Supplied entries: Begin
(** * The 24 game: expression search, evaluation and game state

    A shallow embedding of [twenty_four_game.py] (class [TwentyFourGame])
    together with the fragment of the Python runtime its solver relies on:
    [str] of an int, [str.format], [eval] on arithmetic expressions,
    binary64 floats, [fractions.Fraction], [re.findall], [itertools] and
    sets.  Exceptions are values of [res]; the object [self] is a record
    that the state-changing methods return updated. *)

From Stdlib Require Import ZArith QArith List String Ascii Bool Lia Permutation.
From Stdlib Require Import Uint63 PrimFloat SpecFloat FloatOps.
From Stdlib Require FloatAxioms.
From Stdlib Require Import DecimalString DecimalPos DecimalZ DecimalFacts.
From Stdlib Require Import Orders Mergesort Sorted.
Import ListNotations.

Set Implicit Arguments.
Local Open Scope string_scope.
Local Open Scope list_scope.
Local Open Scope Z_scope.

(** ** Exceptions *)

Module Py.

Inductive exn : Set :=
| ZeroDivisionError
| OverflowError
| TypeError
| NameError
| SyntaxError
| IndexError
| KeyError
| ValueError.

Inductive res (A : Type) : Type :=
| Ok (a : A)
| Raise (e : exn).

Arguments Ok {A} a.
Arguments Raise {A} e.

Definition bind {A B : Type} (m : res A) (k : A -> res B) : res B :=
  match m with
  | Ok a => k a
  | Raise e => Raise e
  end.

Notation "x <- m ;; k" := (bind m (fun x => k))
  (at level 61, m at next level, right associativity).

Definition is_ok {A : Type} (m : res A) : bool :=
  match m with
  | Ok _ => true
  | Raise _ => false
  end.

(** ** Characters and strings *)

(** The code point of a character (a byte here). *)
Definition ord (c : ascii) : Z := Z.of_N (N_of_ascii c).

(** The value of a decimal digit, code points 48 to 57. *)
Definition digit_val (c : ascii) : option Z :=
  if (48 <=? ord c) && (ord c <=? 57) then Some (ord c - 48) else None.

Definition is_digit (c : ascii) : bool :=
  match digit_val c with
  | Some _ => true
  | None => false
  end.

Definition is_upper (c : ascii) : bool := (65 <=? ord c) && (ord c <=? 90).

Definition is_lower (c : ascii) : bool := (97 <=? ord c) && (ord c <=? 122).

(** First character of an identifier: a letter or the underscore. *)
Definition is_name_start (c : ascii) : bool :=
  is_upper c || is_lower c || (c =? "_")%char.

(** [str(z)] for an int: decimal digits, a leading minus sign when
    negative, no leading zero. *)
Definition py_str (z : Z) : string := NilZero.string_of_int (Z.to_int z).

(** [s.startswith(sub)]. *)
Fixpoint starts_with (sub s : string) : bool :=
  match sub, s with
  | EmptyString, _ => true
  | String a sub', String b s' => (a =? b)%char && starts_with sub' s'
  | String _ _, EmptyString => false
  end.

(** [sub in s] for strings. *)
Fixpoint py_in (sub s : string) : bool :=
  starts_with sub s ||
  match s with
  | EmptyString => false
  | String _ s' => py_in sub s'
  end.

(** [s.replace(old, new)]: non-overlapping occurrences, left to right.
    [skip] counts the characters of a matched occurrence still to drop. *)
Fixpoint replace_from (skip : nat) (old new s : string) : string :=
  match s with
  | EmptyString => EmptyString
  | String c s' =>
      match skip with
      | S k => replace_from k old new s'
      | O =>
          if starts_with old s
          then (new ++ replace_from (String.length old - 1) old new s')%string
          else String c (replace_from O old new s')
      end
  end.

Fixpoint intersperse (new s : string) : string :=
  match s with
  | EmptyString => new
  | String c s' => (new ++ String c (intersperse new s'))%string
  end.

Definition py_replace (old new s : string) : string :=
  match old with
  | EmptyString => intersperse new s
  | _ => replace_from O old new s
  end.

Definition lower_char (c : ascii) : ascii :=
  if is_upper c then ascii_of_N (N_of_ascii c + 32) else c.

(** [s.lower()].  Strings are byte strings here (UTF-8); only the ASCII
    letters are mapped, bytes of other code points are left as they are. *)
Fixpoint py_lower (s : string) : string :=
  match s with
  | EmptyString => EmptyString
  | String c s' => String (lower_char c) (py_lower s')
  end.

(** [pattern.format] applied to [args], for templates whose replacement fields are
    explicit positional indices [{N}]; [args] are the arguments already
    rendered by [str].  Field syntax the solver's templates never use
    (automatic numbering, brace escapes, names, conversions) is rejected
    with [ValueError].  [field] is [None] outside a replacement field and
    [Some i] inside one, [i] the index read so far. *)
Fixpoint format_from (field : option (option nat)) (pattern : string)
    (args : list string) : res string :=
  match pattern with
  | EmptyString =>
      match field with
      | None => Ok EmptyString
      | Some _ => Raise ValueError
      end
  | String c rest =>
      match field with
      | None =>
          if (c =? "{")%char then format_from (Some None) rest args
          else if (c =? "}")%char then Raise ValueError
          else r <- format_from None rest args ;; Ok (String c r)
      | Some i =>
          if (c =? "}")%char then
            match i with
            | None => Raise ValueError
            | Some n =>
                match nth_error args n with
                | Some a => r <- format_from None rest args ;; Ok (a ++ r)%string
                | None => Raise IndexError
                end
            end
          else
            match digit_val c with
            | Some d =>
                let n := match i with Some n => n | None => O end in
                format_from (Some (Some (10 * n + Z.to_nat d)%nat)) rest args
            | None => Raise ValueError
            end
      end
  end.

Definition py_format (pattern : string) (args : list string) : res string :=
  format_from None pattern args.

(** ** Tokens of the arithmetic fragment of Python expressions

    Integer literals, names, the operators [+ - * /] and parentheses.  A
    character outside the fragment, an integer literal with a leading zero
    and a literal immediately followed by a letter lex to [TBad], which
    the parser rejects. *)

Inductive token : Set :=
| TNum (z : Z)
| TName (s : string)
| TPlus
| TMinus
| TStar
| TSlash
| TLParen
| TRParen
| TBad.

Inductive lex_state : Set :=
| LStart
| LNum (leading_zero : bool) (v : Z)
| LName (name : string).

Definition flush (st : lex_state) (ts : list token) : list token :=
  match st with
  | LStart => ts
  | LNum lz v => (if lz && negb (v =? 0) then TBad else TNum v) :: ts
  | LName n => TName n :: ts
  end.

Definition punct (c : ascii) : list token :=
  if (c =? "+")%char then [TPlus]
  else if (c =? "-")%char then [TMinus]
  else if (c =? "*")%char then [TStar]
  else if (c =? "/")%char then [TSlash]
  else if (c =? "(")%char then [TLParen]
  else if (c =? ")")%char then [TRParen]
  else if (c =? " ")%char then []
  else [TBad].

Fixpoint lex_from (st : lex_state) (s : string) : list token :=
  match s with
  | EmptyString => flush st []
  | String c s' =>
      match digit_val c with
      | Some d =>
          match st with
          | LStart => lex_from (LNum (d =? 0) d) s'
          | LNum lz v => lex_from (LNum lz (10 * v + d)) s'
          | LName n => lex_from (LName (n ++ String c "")%string) s'
          end
      | None =>
          if is_name_start c then
            match st with
            | LStart => lex_from (LName (String c "")) s'
            | LNum _ _ => TBad :: lex_from LStart s'
            | LName n => lex_from (LName (n ++ String c "")%string) s'
            end
          else flush st (punct c ++ lex_from LStart s')
      end
  end.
Supplied entries: End
▶ _Description of the task_
Print again each line of the listing above, exactly as it appears.

▶ _Exercise result_
(** * The 24 game: expression search, evaluation and game state

    A shallow embedding of [twenty_four_game.py] (class [TwentyFourGame])
    together with the fragment of the Python runtime its solver relies on:
    [str] of an int, [str.format], [eval] on arithmetic expressions,
    binary64 floats, [fractions.Fraction], [re.findall], [itertools] and
    sets.  Exceptions are values of [res]; the object [self] is a record
    that the state-changing methods return updated. *)

From Stdlib Require Import ZArith QArith List String Ascii Bool Lia Permutation.
From Stdlib Require Import Uint63 PrimFloat SpecFloat FloatOps.
From Stdlib Require FloatAxioms.
From Stdlib Require Import DecimalString DecimalPos DecimalZ DecimalFacts.
From Stdlib Require Import Orders Mergesort Sorted.
Import ListNotations.

Set Implicit Arguments.
Local Open Scope string_scope.
Local Open Scope list_scope.
Local Open Scope Z_scope.

(** ** Exceptions *)

Module Py.

Inductive exn : Set :=
| ZeroDivisionError
| OverflowError
| TypeError
| NameError
| SyntaxError
| IndexError
| KeyError
| ValueError.

Inductive res (A : Type) : Type :=
| Ok (a : A)
| Raise (e : exn).

Arguments Ok {A} a.
Arguments Raise {A} e.

Definition bind {A B : Type} (m : res A) (k : A -> res B) : res B :=
  match m with
  | Ok a => k a
  | Raise e => Raise e
  end.

Notation "x <- m ;; k" := (bind m (fun x => k))
  (at level 61, m at next level, right associativity).

Definition is_ok {A : Type} (m : res A) : bool :=
  match m with
  | Ok _ => true
  | Raise _ => false
  end.

(** ** Characters and strings *)

(** The code point of a character (a byte here). *)
Definition ord (c : ascii) : Z := Z.of_N (N_of_ascii c).

(** The value of a decimal digit, code points 48 to 57. *)
Definition digit_val (c : ascii) : option Z :=
  if (48 <=? ord c) && (ord c <=? 57) then Some (ord c - 48) else None.

Definition is_digit (c : ascii) : bool :=
  match digit_val c with
  | Some _ => true
  | None => false
  end.

Definition is_upper (c : ascii) : bool := (65 <=? ord c) && (ord c <=? 90).

Definition is_lower (c : ascii) : bool := (97 <=? ord c) && (ord c <=? 122).

(** First character of an identifier: a letter or the underscore. *)
Definition is_name_start (c : ascii) : bool :=
  is_upper c || is_lower c || (c =? "_")%char.

(** [str(z)] for an int: decimal digits, a leading minus sign when
    negative, no leading zero. *)
Definition py_str (z : Z) : string := NilZero.string_of_int (Z.to_int z).

(** [s.startswith(sub)]. *)
Fixpoint starts_with (sub s : string) : bool :=
  match sub, s with
  | EmptyString, _ => true
  | String a sub', String b s' => (a =? b)%char && starts_with sub' s'
  | String _ _, EmptyString => false
  end.

(** [sub in s] for strings. *)
Fixpoint py_in (sub s : string) : bool :=
  starts_with sub s ||
  match s with
  | EmptyString => false
  | String _ s' => py_in sub s'
  end.

(** [s.replace(old, new)]: non-overlapping occurrences, left to right.
    [skip] counts the characters of a matched occurrence still to drop. *)
Fixpoint replace_from (skip : nat) (old new s : string) : string :=
  match s with
  | EmptyString => EmptyString
  | String c s' =>
      match skip with
      | S k => replace_from k old new s'
      | O =>
          if starts_with old s
          then (new ++ replace_from (String.length old - 1) old new s')%string
          else String c (replace_from O old new s')
      end
  end.

Fixpoint intersperse (new s : string) : string :=
  match s with
  | EmptyString => new
  | String c s' => (new ++ String c (intersperse new s'))%string
  end.

Definition py_replace (old new s : string) : string :=
  match old with
  | EmptyString => intersperse new s
  | _ => replace_from O old new s
  end.

Definition lower_char (c : ascii) : ascii :=
  if is_upper c then ascii_of_N (N_of_ascii c + 32) else c.

(** [s.lower()].  Strings are byte strings here (UTF-8); only the ASCII
    letters are mapped, bytes of other code points are left as they are. *)
Fixpoint py_lower (s : string) : string :=
  match s with
  | EmptyString => EmptyString
  | String c s' => String (lower_char c) (py_lower s')
  end.

(** [pattern.format] applied to [args], for templates whose replacement fields are
    explicit positional indices [{N}]; [args] are the arguments already
    rendered by [str].  Field syntax the solver's templates never use
    (automatic numbering, brace escapes, names, conversions) is rejected
    with [ValueError].  [field] is [None] outside a replacement field and
    [Some i] inside one, [i] the index read so far. *)
Fixpoint format_from (field : option (option nat)) (pattern : string)
    (args : list string) : res string :=
  match pattern with
  | EmptyString =>
      match field with
      | None => Ok EmptyString
      | Some _ => Raise ValueError
      end
  | String c rest =>
      match field with
      | None =>
          if (c =? "{")%char then format_from (Some None) rest args
          else if (c =? "}")%char then Raise ValueError
          else r <- format_from None rest args ;; Ok (String c r)
      | Some i =>
          if (c =? "}")%char then
            match i with
            | None => Raise ValueError
            | Some n =>
                match nth_error args n with
                | Some a => r <- format_from None rest args ;; Ok (a ++ r)%string
                | None => Raise IndexError
                end
            end
          else
            match digit_val c with
            | Some d =>
                let n := match i with Some n => n | None => O end in
                format_from (Some (Some (10 * n + Z.to_nat d)%nat)) rest args
            | None => Raise ValueError
            end
      end
  end.

Definition py_format (pattern : string) (args : list string) : res string :=
  format_from None pattern args.

(** ** Tokens of the arithmetic fragment of Python expressions

    Integer literals, names, the operators [+ - * /] and parentheses.  A
    character outside the fragment, an integer literal with a leading zero
    and a literal immediately followed by a letter lex to [TBad], which
    the parser rejects. *)

Inductive token : Set :=
| TNum (z : Z)
| TName (s : string)
| TPlus
| TMinus
| TStar
| TSlash
| TLParen
| TRParen
| TBad.

Inductive lex_state : Set :=
| LStart
| LNum (leading_zero : bool) (v : Z)
| LName (name : string).

Definition flush (st : lex_state) (ts : list token) : list token :=
  match st with
  | LStart => ts
  | LNum lz v => (if lz && negb (v =? 0) then TBad else TNum v) :: ts
  | LName n => TName n :: ts
  end.

Definition punct (c : ascii) : list token :=
  if (c =? "+")%char then [TPlus]
  else if (c =? "-")%char then [TMinus]
  else if (c =? "*")%char then [TStar]
  else if (c =? "/")%char then [TSlash]
  else if (c =? "(")%char then [TLParen]
  else if (c =? ")")%char then [TRParen]
  else if (c =? " ")%char then []
  else [TBad].

Fixpoint lex_from (st : lex_state) (s : string) : list token :=
  match s with
  | EmptyString => flush st []
  | String c s' =>
      match digit_val c with
      | Some d =>
          match st with
          | LStart => lex_from (LNum (d =? 0) d) s'
          | LNum lz v => lex_from (LNum lz (10 * v + d)) s'
          | LName n => lex_from (LName (n ++ String c "")%string) s'
          end
      | None =>
          if is_name_start c then
            match st with
            | LStart => lex_from (LName (String c "")) s'
            | LNum _ _ => TBad :: lex_from LStart s'
            | LName n => lex_from (LName (n ++ String c "")%string) s'
            end
          else flush st (punct c ++ lex_from LStart s')
      end
  end.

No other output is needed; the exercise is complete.